▶ **What is required**
Search the records for the word "length". Copy every line where it appears.

▶ **Supplied information**
(** X12.  In every state reached from a fresh one the phase is [RUNNING] or
    [ENDED] ([RUN_END] and [FINAL_END] are only passed through inside a
    call), the run index never decreases and stays between 1 and
    [max(1, max_runs)], and [deep_fragments] holds at most one fragment. *)
Theorem reachable_run_state (config : ConfigBundle.t) (session_id : string)
    (initial : GameState.t) (calls : list call) :
  create_initial_state config session_id = Py.Return initial ->
  let state := perform_all initial calls in
  (GameState.game_phase state = RUNNING \/ GameState.game_phase state = ENDED)
  /\ 1 <= GameState.run_index state <= Z.max 1 (GameState.max_runs initial)
  /\ (length (GameState.deep_fragments state) <= 1)%nat
  /\ (forall more,
        GameState.run_index state <= GameState.run_index (perform_all state more)).
Proof.
  intros Hinit state.
  assert (forall s more,
            GameState.run_index s <= GameState.run_index (perform_all s more))
    as Hmono.
  { intros s more. unfold perform_all. revert s.
    induction more as [|c more IH]; intros s; [cbn; lia|].
    cbn [fold_left]. specialize (IH (perform s c)).
    destruct (perform_run s c) as (_ & [Hr|[_ Hr]] & _); lia. }
  assert ((GameState.game_phase state = RUNNING \/ GameState.game_phase state = ENDED)
          /\ 1 <= GameState.run_index state <= Z.max 1 (GameState.max_runs state)
          /\ (length (GameState.deep_fragments state) <= 1)%nat) as Hinv.
  { subst state. unfold perform_all.
    assert ((GameState.game_phase initial = RUNNING
             \/ GameState.game_phase initial = ENDED)
            /\ 1 <= GameState.run_index initial
               <= Z.max 1 (GameState.max_runs initial)
            /\ (length (GameState.deep_fragments initial) <= 1)%nat) as H0.
    { unfold create_initial_state in Hinit.
      destruct (Resources.init _); [|discriminate].
      destruct (Caps.init _); [|discriminate].
      injection Hinit as <-. cbn. split; [left; reflexivity|]. lia. }
    clear Hinit. revert initial H0.
    induction calls as [|c calls IH]; intros initial H0; [exact H0|].
    cbn [fold_left]. apply IH. destruct H0 as (Hp & Hr & Hd).
    destruct (perform_run initial c) as (Hp' & Hr' & Hd').
    destruct (perform_untouched initial c) as (_ & _ & Hmax & _).
    rewrite Hmax. split; [|split].
    - destruct Hp' as [->|Hp']; [exact Hp|exact Hp'].
    - destruct Hr' as [->|[Hlt ->]]; lia.
    - destruct Hd' as [->|[f ->]]; [exact Hd|cbn; lia]. }
  destruct Hinv as (Hp & Hr & Hd).
  destruct (entry_points_fixed_aux initial calls) as (_ & _ & Hmax & _).
  fold state in Hmax. rewrite Hmax in Hr.
  split; [exact Hp|]. split; [exact Hr|]. split; [exact Hd|]. apply Hmono.
Qed.

Lemma reachable_run_state_witness :
  exists initial,
    create_initial_state (Fixture.config 1 3) "session" = Py.Return initial
    /\ let state :=
         perform_all initial
           [Chat "hello" Fixture.no_content "chat";
            DayEnd (Fixture.config 1 3) Fixture.no_content;
            Chat "hello" Fixture.no_content "chat";
            DayEnd (Fixture.config 1 3) Fixture.no_content;
            DayEnd (Fixture.config 1 3) Fixture.no_content;
            DayEnd (Fixture.config 1 3) Fixture.no_content] in
       GameState.game_phase state = ENDED
       /\ 1 <= GameState.run_index state <= 3
       /\ (length (GameState.deep_fragments state) <= 1)%nat.
Proof.
  eexists. split; [vm_compute; reflexivity|].
  match goal with
  | |- let state := perform_all ?i ?cs in _ =>
      destruct (reachable_run_state (Fixture.config 1 3) "session" i cs)
        as (_ & Hr & Hd & _)
  end.
  - vm_compute. reflexivity.
  - cbv zeta. split; [vm_compute; reflexivity|]. split; [exact Hr|exact Hd].
Defined.

Lemma fragments_by_day_same_day (s s' : GameState.t) :
  same_day s s' -> fragments_by_day s -> fragments_by_day s'.
Proof.
  intros (_ & Hrun & Hday & _ & _ & Hsame) (H1 & Hall & Hsorted).
  assert (forall i f', GameState.fragments_active s' !! i = Some f' ->
            exists f, GameState.fragments_active s !! i = Some f
                      /\ Fragment.day_created f' = Fragment.day_created f
                      /\ Fragment.run_created f' = Fragment.run_created f) as Hback.
  { intros i f' Hi. destruct (Forall2_lookup_r _ _ _ _ _ Hsame Hi) as (f & Hf & Hff).
    exists f. destruct Hff as (_ & _ & Hd & Hr & _). auto. }
  unfold fragments_by_day. rewrite Hrun, Hday. split; [exact H1|]. split.
  - intros i f' Hi. destruct (Hback i f' Hi) as (f & Hf & -> & ->). eauto.
  - intros i j f' g' Hlt Hi Hj.
    destruct (Hback i f' Hi) as (f & Hf & -> & _).
    destruct (Hback j g' Hj) as (g & Hg & -> & _). eauto.
Qed.

Lemma perform_fragments_by_day (state : GameState.t) (c : call) :
  fragments_by_day state -> fragments_by_day (perform state c).
Proof.
  intros Hinv.
  destruct c as [config|content location time_slot stage_id
                |text content stage_id|config content].
  4: { cbn [perform]. destruct Hinv as (H1 & Hall & Hsorted).
       destruct (day_end_frame state config content)
         as (_ & _ & _ & _ & _ & _ & _ & _ & _ & Hcases).
       destruct Hcases as [(_ & Hact & _ & Hr & Hd & _)
                          |(_ & Hact & _ & [(_ & _ & _ & Hd & _)|(_ & _ & _ & Hd & _)])].
       - unfold fragments_by_day. rewrite Hact, Hr, Hd. split; [lia|].
         destruct (pick_fragment state config) as [fragment|] eqn:Hpick.
         + destruct (pick_fragment_fields _ _ _ Hpick) as (Hfd & Hfr & _).
           split.
           * intros i f Hi. apply lookup_app_Some in Hi.
             destruct Hi as [Hi|[_ Hi]].
             -- destruct (Hall i f Hi). split; [assumption|lia].
             -- apply list_lookup_singleton_Some in Hi. destruct Hi as [_ <-].
                split; [exact Hfr|lia].
           * intros i j f g Hlt Hi Hj.
             apply lookup_app_Some in Hi. apply lookup_app_Some in Hj.
             destruct Hi as [Hi|[Hige Hi]], Hj as [Hj|[Hjge Hj]].
             -- eauto.
             -- apply list_lookup_singleton_Some in Hj. destruct Hj as [_ <-].
                destruct (Hall i f Hi). lia.
             -- apply lookup_lt_Some in Hj. lia.
             -- apply list_lookup_singleton_Some in Hi, Hj. lia.
         + split; [|exact Hsorted].
           intros i f Hi. destruct (Hall i f Hi). split; [assumption|lia].
       - unfold fragments_by_day. rewrite Hact, Hd.
         split; [lia|]. split; intros; discriminate.
       - unfold fragments_by_day. rewrite Hact, Hd.
         split; [lia|]. split; intros; discriminate. }
  all: apply (fragments_by_day_same_day state); [|exact Hinv];
    apply perform_same_day; discriminate.
Qed.

Lemma sorted_days_lower_bound (l : list Fragment.t) (i : nat) (f : Fragment.t) :
  (forall j g, l !! j = Some g -> 1 <= Fragment.day_created g) ->
  (forall j k g h, (j < k)%nat -> l !! j = Some g -> l !! k = Some h ->
     Fragment.day_created g < Fragment.day_created h) ->
  l !! i = Some f -> Z.of_nat i + 1 <= Fragment.day_created f.
Proof.
  intros Hpos Hsorted. revert f. induction i as [|i IH]; intros f Hi.
  - specialize (Hpos 0%nat f Hi). lia.
  - assert (i < length l)%nat as Hlt by (apply lookup_lt_Some in Hi; lia).
    destruct (lookup_lt_is_Some_2 l i Hlt) as [g Hg].
    specialize (IH g Hg). specialize (Hsorted i (S i) g f ltac:(lia) Hg Hi). lia.
Qed.

(** X13.  In every state reached from a fresh one, the active fragments were
    all created in the current run, on distinct earlier days and in list
    order (at most one fragment is gained per day), so there are fewer active
    fragments than the day index. *)
Theorem one_fragment_per_day (config : ConfigBundle.t) (session_id : string)
    (initial : GameState.t) (calls : list call) :
  create_initial_state config session_id = Py.Return initial ->
  let state := perform_all initial calls in
  fragments_by_day state
  /\ Z.of_nat (length (GameState.fragments_active state)) < GameState.day_index state.
Proof.
  intros Hinit state.
  assert (fragments_by_day state) as Hinv.
  { subst state. unfold perform_all.
    assert (fragments_by_day initial) as H0.
    { unfold create_initial_state in Hinit.
      destruct (Resources.init _); [|discriminate].
      destruct (Caps.init _); [|discriminate].
      injection Hinit as <-. unfold fragments_by_day. cbn.
      split; [lia|]. split; intros; discriminate. }
    clear Hinit. revert initial H0.
    induction calls as [|c calls IH]; intros initial H0; [exact H0|].
    cbn [fold_left]. apply IH. apply perform_fragments_by_day. exact H0. }
  split; [exact Hinv|].
  destruct Hinv as (H1 & Hall & Hsorted).
  destruct (GameState.fragments_active state) as [|f0 l0] eqn:Hact; [cbn; lia|].
  rewrite <- Hact in *.
  assert (is_Some (GameState.fragments_active state
                   !! (length (GameState.fragments_active state) - 1)%nat))
    as [f Hf].
  { apply lookup_lt_is_Some_2. rewrite Hact. cbn. lia. }
  pose proof (sorted_days_lower_bound _ _ f
                (fun j g Hj => proj1 (proj2 (Hall j g Hj))) Hsorted Hf) as Hlow.
  destruct (Hall _ f Hf) as (_ & _ & Hup).
  assert (0 < length (GameState.fragments_active state))%nat
    by (rewrite Hact; cbn; lia).
  lia.
Qed.

Lemma one_fragment_per_day_witness :
  exists initial,
    create_initial_state (Fixture.config 7 5) "session" = Py.Return initial
    /\ let state := perform_all initial Fixture.school_days in
       Z.of_nat (length (GameState.fragments_active state))
       < GameState.day_index state.
Proof.
  eexists. split; [vm_compute; reflexivity|].
  apply (one_fragment_per_day (Fixture.config 7 5) "session").
  vm_compute. reflexivity.
Defined.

▶ **Result of the task**
  /\ (length (GameState.deep_fragments state) <= 1)%nat
          /\ (length (GameState.deep_fragments state) <= 1)%nat) as Hinv.
            /\ (length (GameState.deep_fragments initial) <= 1)%nat) as H0.
       /\ (length (GameState.deep_fragments state) <= 1)%nat.
  - assert (i < length l)%nat as Hlt by (apply lookup_lt_Some in Hi; lia).
  /\ Z.of_nat (length (GameState.fragments_active state)) < GameState.day_index state.
                   !! (length (GameState.fragments_active state) - 1)%nat))
  assert (0 < length (GameState.fragments_active state))%nat
       Z.of_nat (length (GameState.fragments_active state))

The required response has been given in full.